Physiological kidney function is closely related to the state of the vascular network. Disorders, such as capillary rarefaction, predispose to chronic kidney disease (CKD). In this context, deepening of the methodologies for studying the renal vascular network can be of basic importance. To meet this need, numerous animal models and, in parallel, several methods have been developed. In this work we propose a protocol to accurately feature kidney vasculature in mouse, however, the same protocol is suitable to be applied also to other animal models. The approach is multiparametric and mainly based on micro-computed tomography (μCT) technique. Micro-ct allows to study in detail the vascular network of any organ by exploiting the possibility to perfuse the sample with a contrast agent. The proposed protocol provides a fast and reliable method to extract quantitative information from the μCT scan by using only the basic functions of the software supplied by the scanner without any additional analysis. Through iterative cropping of the scanned ROI and calculation of a sample-specific threshold we calculated that the average volume of a female BALB/c kidney of eighth weeks is 147.8 mm³ (5.4%). We also pointed out that the average volume of the vascular network is 4.9% (0.3%). In parallel we performed traditional histological and immunofluorescence techniques to integrate the information gained via μCT and to frame them in the tissue context. Vessel count on histological sections showed a different density in the different regions of the organ parenchyma, in detail, vessel density in the cortex was 19.03 ± 2.51 vessels/ROI while in the medulla it was 10.6 ± 1.7 vessels/ROI and 5.4 ± 1.3 vessels/ROI in the outer and inner medulla, respectively. We then studied vessel distribution in the renal parenchyma which showed that the 55% of vascular component is included in the cortex, the 30% in the outer medulla and the 15% in the inner medulla.

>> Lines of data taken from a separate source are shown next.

(** * KEGG data-acquisition scripts: retry helpers, rate limiter,
      flat-file section extractors and persistence sinks.

    A shallow embedding of the three Python scripts
    [getDiseasePathways.py], [getDrugPathways.py] and
    [getSMILESforDrugsAndCompounds.py].

    Conventions of the embedding.
    - A Python [str] is a [string]; only ASCII text is modelled, so [\d] is
      one of the ten characters 0..9 and whitespace is the ASCII part of
      [str.isspace].
    - A Python [int] is a [Z]; [range(n)] is empty when [n <= 0].
    - A Python [float] holding a duration or a wall-clock reading is a
      rational [Q] with exact arithmetic.
    - A Python [set] is a [gset]; the order in which [list(s)] enumerates
      it is not specified by Python and is a parameter of the model.
    - Effects (HTTP requests, [print], [sleep], [random], the clock, the
      limiter's queue) are threaded through a state-and-exception monad. *)

From Stdlib Require Import ZArith QArith Lqa Lia Ascii String DecimalString List Permutation.
From Stdlib Require Import Sorted.
From stdpp Require Import gmap strings list.
Import ListNotations.

Local Open Scope Z_scope.
Local Open Scope list_scope.

(** ** Python string methods *)

Module Py.

(** ASCII part of [str.isspace]: TAB, LF, VT, FF, CR, FS, GS, RS, US, SPACE. *)
Definition isspace (c : ascii) : bool :=
  let n := nat_of_ascii c in
  ((9 <=? n)%nat && (n <=? 13)%nat) || ((28 <=? n)%nat && (n <=? 32)%nat).

Definition isdigit (c : ascii) : bool :=
  let n := nat_of_ascii c in (48 <=? n)%nat && (n <=? 57)%nat.

Fixpoint lstrip (s : string) : string :=
  match s with
  | String c s' => if isspace c then lstrip s' else s
  | EmptyString => EmptyString
  end.

Fixpoint rstrip (s : string) : string :=
  match s with
  | String c s' =>
      match rstrip s' with
      | EmptyString => if isspace c then EmptyString else String c EmptyString
      | r => String c r
      end
  | EmptyString => EmptyString
  end.

(** [s.strip()] *)
Definition strip (s : string) : string := rstrip (lstrip s).

(** [s.startswith(p)] *)
Definition startswith (s p : string) : bool := String.prefix p s.

(** [s.split(sep)] for a one-character separator: never the empty list. *)
Fixpoint split (sep : ascii) (s : string) : list string :=
  match s with
  | EmptyString => [EmptyString]
  | String c s' =>
      if Ascii.eqb c sep then EmptyString :: split sep s'
      else match split sep s' with
           | w :: ws => String c w :: ws
           | [] => [String c EmptyString]
           end
  end.

Fixpoint drop (n : nat) (s : string) : string :=
  match n, s with
  | S n', String _ s' => drop n' s'
  | _, _ => s
  end.

(** [s.replace(old, "")] for a non-empty [old]: the occurrences of [old]
    are deleted left to right, without overlap.  [skip] counts the
    characters of an occurrence still to be dropped. *)
Fixpoint delete_from (old : string) (skip : nat) (s : string) : string :=
  match s with
  | EmptyString => EmptyString
  | String c s' =>
      match skip with
      | S k => delete_from old k s'
      | O => if String.prefix old s
             then delete_from old (String.length old - 1) s'
             else String c (delete_from old 0 s')
      end
  end.

Definition delete (s old : string) : string := delete_from old 0 s.

(** Truth value of a [str]: non-empty. *)
Definition truthy (s : string) : bool :=
  match s with EmptyString => false | _ => true end.

(** [str(n)] for an integer. *)
Definition str_of_Z (n : Z) : string :=
  DecimalString.NilZero.string_of_int (Z.to_int n).

(** [range(a, b)] and [range(n)] *)
Definition range_from (a b : Z) : list Z :=
  map (fun i => a + Z.of_nat i) (seq 0 (Z.to_nat (b - a))).
Definition range (n : Z) : list Z := range_from 0 n.

(** The indices [range(0, n, step)] for [step > 0], and the slices
    [l[i:i + step]] taken at them. *)
Definition starts (n step : nat) : list nat :=
  map (fun j => (j * step)%nat) (seq 0 ((n + step - 1) / step)%nat).

Definition slices {A} (step : nat) (l : list A) : list (list A) :=
  map (fun i => firstn step (skipn i l)) (starts (length l) step).

End Py.

Definition LF : ascii := "010"%char.   (* '\n' *)
Definition TAB : ascii := "009"%char.  (* '\t' *)

(** ** The two regular-expression shapes the scripts use *)

Module re.

(** [Digits1 lit] is the pattern [lit\d+]; [DigitsN lit n] is [lit\d{n}]. *)
Inductive pattern : Type :=
| Digits1 (lit : string)
| DigitsN (lit : string) (n : nat).

Fixpoint take_digits (s : string) : string :=
  match s with
  | String c s' => if Py.isdigit c then String c (take_digits s') else EmptyString
  | EmptyString => EmptyString
  end.

Fixpoint take_n_digits (n : nat) (s : string) : option string :=
  match n with
  | O => Some EmptyString
  | S n' =>
      match s with
      | String c s' =>
          if Py.isdigit c
          then match take_n_digits n' s' with
               | Some ds => Some (String c ds)
               | None => None
               end
          else None
      | EmptyString => None
      end
  end.

(** The match of [p] anchored at the first character of [s], if any. *)
Definition match_here (p : pattern) (s : string) : option string :=
  match p with
  | Digits1 lit =>
      if String.prefix lit s
      then match take_digits (Py.drop (String.length lit) s) with
           | EmptyString => None
           | ds => Some (lit +:+ ds)
           end
      else None
  | DigitsN lit n =>
      if String.prefix lit s
      then match take_n_digits n (Py.drop (String.length lit) s) with
           | Some ds => Some (lit +:+ ds)
           | None => None
           end
      else None
  end.

(** [re.search(p, s)]: the leftmost match ([match.group(0)]). *)
Fixpoint search (p : pattern) (s : string) : option string :=
  match match_here p s with
  | Some m => Some m
  | None => match s with
            | String _ s' => search p s'
            | EmptyString => None
            end
  end.

(** [re.findall(p, s)]: all matches, left to right, without overlap. *)
Fixpoint findall_from (p : pattern) (skip : nat) (s : string) : list string :=
  match s with
  | EmptyString => []
  | String _ s' =>
      match skip with
      | S k => findall_from p k s'
      | O => match match_here p s with
             | Some m => m :: findall_from p (String.length m - 1) s'
             | None => findall_from p 0 s'
             end
      end
  end.

Definition findall (p : pattern) (s : string) : list string := findall_from p 0 s.

Definition hsa_digits : pattern := Digits1 "hsa".       (* r'hsa\d+' *)
Definition hsa_5digits : pattern := DigitsN "hsa" 5.    (* r'hsa\d{5}' *)
Definition hsa_colon_digits : pattern := Digits1 "hsa:". (* r'hsa:\d+' *)
Definition D_digits : pattern := Digits1 "D".           (* r'D\d+' *)

End re.
(** No event that can follow [t1] brings the deadline below [t1 + 700]. *)
Lemma handle_keeps_deadline_late t1 ev s :
  not_before t1 ev ->
  t1 + 700 <= nextChangeAt s -> t1 + 700 <= nextChangeAt (handle ev s).
Proof.
  intros Hev Hlate.
  destruct ev as [rect|t last rd ri|e rect|e crect|now rd ri]; cbn [handle].
  - destruct rect; exact Hlate.
  - destruct (dragging s) eqn:Hd.
    + rewrite (step_dragging _ _ _ _ _ Hd). exact Hlate.
    + rewrite (step_deadline _ _ _ _ _ Hd).
      destruct (Rge_dec t (nextChangeAt s)) as [Hdue|_]; [|exact Hlate].
      cbn in Hev. assert (H := nextDeadline_after t ri Hev). lra.
  - exact Hlate.
  - unfold onPointerMove. destruct (dragging s); exact Hlate.
  - destruct (dragging s) eqn:Hd.
    + destruct (onPointerUp_release now rd ri s Hd) as (_ & _ & ->).
      destruct Hev as [Hnow Hr].
      assert (H := nextDeadline_after now ri Hr). lra.
    + unfold onPointerUp. rewrite Hd. exact Hlate.
Qed.

Lemma run_keeps_deadline_late t1 evs : forall s,
  Forall (not_before t1) evs ->
  t1 + 700 <= nextChangeAt s -> t1 + 700 <= nextChangeAt (run evs s).
Proof.
  induction evs as [|ev evs IH]; intros s Hall Hlate; [exact Hlate|].
  inversion Hall as [|ev' evs' Hev Hrest]; subst.
  cbn [run]. apply IH; [exact Hrest|].
  apply handle_keeps_deadline_late; assumption.
Qed.

(** The timer never fires within 700 ms of the last change of direction.
    Once the direction has been drawn afresh at [t1], by a due frame or by
    a release, and whatever events follow (frames, presses, moves,
    measurements, and releases not dated before [t1]), the deadline stays at
    [t1 + 700] or later; so a frame dated before [t1 + 700] does not change
    direction: it keeps the deadline and the size of each velocity
    component.  Only a release can draw a direction sooner. *)
Theorem changes_700_apart t1 evs s :
  rerandomised_at t1 s ->
  Forall (not_before t1) evs ->
  t1 + 700 <= nextChangeAt (run evs s) /\
  (forall t2 last2 rnd_dir2 rnd_iv2,
     t2 < t1 + 700 ->
     nextChangeAt (step t2 last2 rnd_dir2 rnd_iv2 (run evs s)) =
       nextChangeAt (run evs s) /\
     Rabs (x (vel (step t2 last2 rnd_dir2 rnd_iv2 (run evs s)))) =
       Rabs (x (vel (run evs s))) /\
     Rabs (y (vel (step t2 last2 rnd_dir2 rnd_iv2 (run evs s)))) =
       Rabs (y (vel (run evs s)))).
Proof.
  intros Hre Hall.
  assert (Hlate : t1 + 700 <= nextChangeAt (run evs s)).
  { apply run_keeps_deadline_late; [exact Hall|].
    apply rerandomised_deadline. exact Hre. }
  split; [exact Hlate|].
  intros t2 last2 rd2 ri2 Ht2.
  destruct (step_keeps_components t2 last2 rd2 ri2 (run evs s))
    as (Hx & Hy & Hk); [right; lra|].
  exact (conj Hk (conj Hx Hy)).
Qed.

(** The mounted bug changes direction at 700 ms, is pressed and dragged, and
    released at 900 ms; the deadline is then 900 + 700 + 750, and a frame at
    1399 ms would not change it. *)
Lemma changes_700_apart_witness :
  700 + 700 <=
    nextChangeAt
      (run (press_at_origin
            :: PointerMove (mkPointerEvent 10 10) (mkDOMRect 0 0 400 300)
            :: PointerUp 900 0 (1 / 2) :: nil)
         (step 700 684 (1 / 4) (1 / 2) mounted)).
Proof.
  assert (Hre : rerandomised_at 700 (step 700 684 (1 / 4) (1 / 2) mounted)).
  { left. exists 684, (1 / 4), (1 / 2), mounted.
    split; [lra|]. split; [reflexivity|]. split; [|reflexivity].
    cbn. unfold nextDeadline, CHANGE_INTERVAL_MIN, CHANGE_INTERVAL_MAX. lra. }
  refine (proj1 (changes_700_apart 700 _ _ Hre _)).
  constructor; [exact I|].
  constructor; [exact I|].
  constructor; [cbn; lra|].
  constructor.
Defined.

(** ** The range of the facing angle *)

Lemma atan2_range (b a : R) : - PI < atan2 b a <= PI.
Proof.
  assert (Hpi := PI_RGT_0). unfold atan2.
  destruct (Rlt_dec 0 a) as [Hpos|Hnpos].
  - assert (H := atan_bound (b / a)). lra.
  - destruct (Rlt_dec a 0) as [Hneg|Hnneg].
    + assert (H := atan_bound (b / a)).
      assert (Hinv : / a < 0) by (apply Rinv_lt_0_compat; exact Hneg).
      destruct (Rle_dec 0 b) as [Hb|Hb].
      * assert (Hq : b / a <= 0) by (unfold Rdiv; nra).
        assert (Hat : atan (b / a) <= 0).
        { destruct Hq as [Hq|Hq].
          - left. rewrite <- atan_0. apply atan_increasing. exact Hq.
          - rewrite Hq, atan_0. lra. }
        lra.
      * assert (Hq : 0 < b / a) by (unfold Rdiv; nra).
        assert (Hat : 0 < atan (b / a)).
        { rewrite <- atan_0. apply atan_increasing. exact Hq. }
        lra.
    + repeat break_if; lra.
Qed.

(** The facing angle lies between -90 and 270 degrees, whatever the
    velocity.  (On the reals -90 itself is not reached; the code reaches it
    with a negative zero, where [Math.atan2] returns -PI.) *)
Theorem facing_range s : -90 <= angleDeg s <= 270.
Proof.
  assert (Hpi := PI_RGT_0).
  destruct (atan2_range (y (vel s)) (x (vel s))) as [Hlo Hhi].
  unfold angleDeg. set (u := atan2 (y (vel s)) (x (vel s))) in *.
  assert (Hi : 0 < / PI) by (apply Rinv_0_lt_compat; exact Hpi).
  assert (Hone : PI * / PI = 1) by (apply Rinv_r; lra).
  assert (Hu : u * (180 / PI) = 180 * (u * / PI)) by (unfold Rdiv; ring).
  rewrite Hu.
  assert (H1 : 0 < (u + PI) * / PI) by (apply Rmult_lt_0_compat; lra).
  assert (H2 : 0 <= (PI - u) * / PI) by (apply Rmult_le_pos; lra).
  lra.
Qed.

(** ** Who writes what *)

Lemma step_offset t last rnd_dir rnd_iv s :
  dragOffset (step t last rnd_dir rnd_iv s) = dragOffset s.
Proof.
  unfold step. destruct (dragging s); cbn [negb]; [reflexivity|].
  repeat break_if; reflexivity.
Qed.

Lemma onPointerUp_idle now rnd_dir rnd_iv s :
  dragging s = false -> onPointerUp now rnd_dir rnd_iv s = s.
Proof.
  intros Hd. unfold onPointerUp. rewrite Hd. reflexivity.
Qed.

Lemma onPointerUp_offset now rnd_dir rnd_iv s :
  dragOffset (onPointerUp now rnd_dir rnd_iv s) = dragOffset s.
Proof.
  unfold onPointerUp. destruct (dragging s); cbn [negb]; [|reflexivity].
  break_if; reflexivity.
Qed.

Lemma onPointerMove_rest e crect s :
  dragOffset (onPointerMove e crect s) = dragOffset s /\
  dragging (onPointerMove e crect s) = dragging s /\
  vel (onPointerMove e crect s) = vel s /\
  nextChangeAt (onPointerMove e crect s) = nextChangeAt s.
Proof.
  unfold onPointerMove. destruct (dragging s) eqn:Hd; cbn [negb]; cbn;
    repeat split; assumption.
Qed.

Collectively, we propose an integrated approach that can be particularly useful in the preclinical setting to characterize the vasculature of any organ accurately and rapidly.

生理肾功能与血管网络的状态密切相关。毛细血管稀疏等疾病易患慢性肾病 (CKD)。在这种情况下，深化研究肾血管网络的方法可能具有基本重要性。为了满足这一需求，已经开发了许多动物模型，并同时开发了几种方法。在这项工作中，我们提出了一个准确描述小鼠肾脏血管系统的协议，然而，同样的协议也适用于其他动物模型。该方法是多参数的，主要基于微计算机断层扫描 (μCT) 技术。Micro-ct 允许通过利用造影剂灌注样本的可能性来详细研究任何器官的血管网络。所提出的协议提供了一种快速可靠的方法，可通过仅使用扫描仪提供的软件的基本功能从 μCT 扫描中提取定量信息，而无需任何额外的分析。通过扫描 ROI 的迭代裁剪和样本特定阈值的计算，我们计算出第八周女性 BALB/c 肾脏的平均体积为 147.8 mm³ (5.4%)。我们还指出，血管网络的平均体积为 4.9% (0.3%)。同时，我们进行了传统的组织学和免疫荧光技术，以整合通过 μCT 获得的信息并将其框定在组织环境中。组织切片上的血管计数在器官实质的不同区域显示不同的密度，详细而言，皮质中的血管密度为 19.03 ± 2.51 血管/ROI，而髓质中的血管密度为 10.6 ± 1.7 血管/ROI 和 5.4 ± 1.3 血管/ROI 分别位于外髓质和内髓质。然后我们研究了肾实质中的血管分布，表明 55% 的血管成分包含在皮质中，30% 包含在外髓质中，15% 包含在内髓质中。

总的来说，我们提出了一种综合方法，该方法在临床前环境中特别有用，可以准确快速地表征任何器官的脉管系统。